Thanks so much everyone. 

Okay - we'll head back there and see what she's like inside just hanging around. Outside she was just totally uninterested in him in any way - good or bad. But, there were adults with tennis balls, so... 

She's a big girl, which is part of my hesitation I think.

Okay - another visit there today I guess!


----------



## FORRUGER (Jan 3, 2006)

Well good luck and I hope it works out that you can adopt her!!!! May be helpful also to have them check for any food aggression or 'resource guarding' of food bowl to be on the safe side. Fingers crossed you can give her a home!


----------



## Deuce (Oct 14, 2010)

Rerun said:


> Having a 3 mo old son, I can not imagine pulling an adult dog out of a shelter to keep as a family pet. There is too much of a risk of the unknown.
> 
> We will still foster with him, but he will have zero interaction with the adult dogs. We'll reaccess when he's old I'd imagine. Right now I'm just not comfortable with it.
> 
> ...


I agree. As a mother of a 4 and 5 year old, I wouldn't take the chance. At least if you go with a rescue, many can match you with the right dog.


----------



## Melly (Mar 21, 2010)

We adopted Indy when she was 15-18 months old. Our little girl was 4-6mo old and we also have a 3 6 7 and 11 yr old lol. They did not know where she had been or much about her just she was high energy. We drove the 4 hours to go visit her with just the baby and my oldest and she played with my 11 yr old, and had a fine reaction to the baby her crying she would look at me like fix it lol. So we brought her home and she is an AWESOME fit. Our baby is now 1 yr old in 2 wks and they are best buds. Indy would lay by her blanket on the floor, or by her crib and when she would cry indy would run over to me like get up lol. Now I'm not saying that any dog can be brought in with kids, but I think there are a lot of wonderful shelter dogs that can and will do great with children. And like others posted SUPERVISION is a must even with trusted dogs, there has been to many cases of OMG i just left the room for a minute. I also think people should lay boundaries with children and the pets I get so irritated when I see like a 80 lb kid riding on a dog like a horse or kids that should know better pulling their ears and so on and the parent says " our dog doesn't mind" lol. Hers a pic of Indy watching over our baby girl lol.


----------



## Stevenzachsmom (Mar 3, 2008)

I adopted a 2 year old pound GSD, when my youngest was also two. The dog had just been spayed prior to coming home. My son had surgery the same day as the dog. She did not meet the kids in advance. I did not even get to meet her outside of the kennel. My husband picked her up, while I was caring for my son. The dog was not a stray, but the previous owners lied about her being good with other dogs, so could have lied about other things too. 

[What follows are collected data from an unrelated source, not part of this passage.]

(** [s.lstrip('/')] and [s.rstrip('/')]. *)
Fixpoint lstrip_slash (s : string) : string :=
  match s with
  | String c rest => if Ascii.eqb c "/" then lstrip_slash rest else s
  | EmptyString => EmptyString
  end.

Fixpoint rstrip_slash (s : string) : string :=
  match s with
  | EmptyString => EmptyString
  | String c rest =>
      match rstrip_slash rest with
      | EmptyString => if Ascii.eqb c "/" then EmptyString else String c EmptyString
      | kept => String c kept
      end
  end.

End Py.

(** ** Exceptions, responses and the world *)

(** The messages of the [RuntimeError]s the two modules raise. *)
Inductive RuntimeMsg : Type :=
| RateLimitExceededAfter (attempt : Z)   (* "Rate limit exceeded after {attempt} retries" *)
| FailedAfterAttempts (max_attempts : Z) (* "Failed after {max_attempts} attempts" *)
| FailedToObtainToken                    (* "Failed to obtain access token" *)
| TokenFetchFailed.                      (* "OAuth2 token fetch failed: ..." *)

Inductive Exn : Type :=
| Timeout                     (* requests.exceptions.Timeout *)
| HTTPError (status : Z)      (* raised by raise_for_status *)
| RequestException            (* any other requests exception: ConnectionError,
                                 RetryError, JSONDecodeError, ... *)
| RuntimeError (msg : RuntimeMsg)
| ValueError
| KeyError
| AttributeError.

(** [isinstance(e, requests.exceptions.RequestException)]. *)
Definition is_request_exception (e : Exn) : bool :=
  match e with
  | Timeout | HTTPError _ | RequestException => true
  | _ => false
  end.

(** A response as the client reads it. [headers] is requests'
    case-insensitive dictionary, which stores its keys lower-cased;
    [body] is what [.json()] gives, [None] when the body does not decode. *)
Record Response : Type := mkResponse {
  status_code : Z;
  headers : gmap string string;
  body : option Py.JSON
}.

(** [response.headers.get(name)]. *)
Definition headers_get (name : string) (r : Response) : option string :=
  headers r !! Py.lower name.

(** What [session.get] / [session.post] hands back to the caller. *)
Inductive Outcome : Type :=
| Responded (r : Response)
| TimedOut      (* raises Timeout *)
| Failed.       (* raises another RequestException *)

(** A request as given to the session. *)
Record Request : Type := mkRequest {
  req_url : string;
  req_params : option (gmap string Py.JSON);
  req_json : option Py.JSON;      (* POST only *)
  req_data : option Py.JSON;      (* POST only *)
  req_headers : gmap string string;
  req_timeout : Z
}.

(** What the POST to the token endpoint gives: the members
    [access_token] and [expires_in] of the decoded body, or a requests
    exception (transport failure, error status, undecodable body). *)
Inductive TokenOutcome : Type :=
| TokenJson (token : option string) (expires_in : option Z)
| TokenRequestFailed.

(** Records written with [logger.warning] and [logger.error] (debug and
    info records, and the advisory low-remaining warning, are left out). *)
Inductive LogRecord : Type :=
| WarnRateLimitHit (attempt : Z) (wait_time : Q)
| WarnGot401
| WarnMaxPages (max_pages : Z)
| ErrTimeout
| ErrHTTP
| ErrRequestFailed
| ErrPostFailed
| ErrTokenFetch.

(** The environment: deterministic oracles for the network and the clock.
    Times are microseconds since the epoch. *)
Record Env : Type := mkEnv {
  session_get : nat -> Request -> Outcome;
  session_post : nat -> Request -> Outcome;
  token_post : nat -> TokenOutcome;
  utcnow : nat -> Z
}.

"Annie" was great with the kids from day one. She was always especially gentle around my son and careful not to knock him over. As others have said, I initially did not allow the dog and kids to be alone together. It wasn't long, however, before I was insisting that the dog be with them at all times. If I was leaving the house...."Keep that dog with you." If they were going out in the yard...."Take the dog with you." I knew no one would dare hurt my kids with the dog around. Sometimes, you just know it is a good dog, the first time you see it. I got lucky.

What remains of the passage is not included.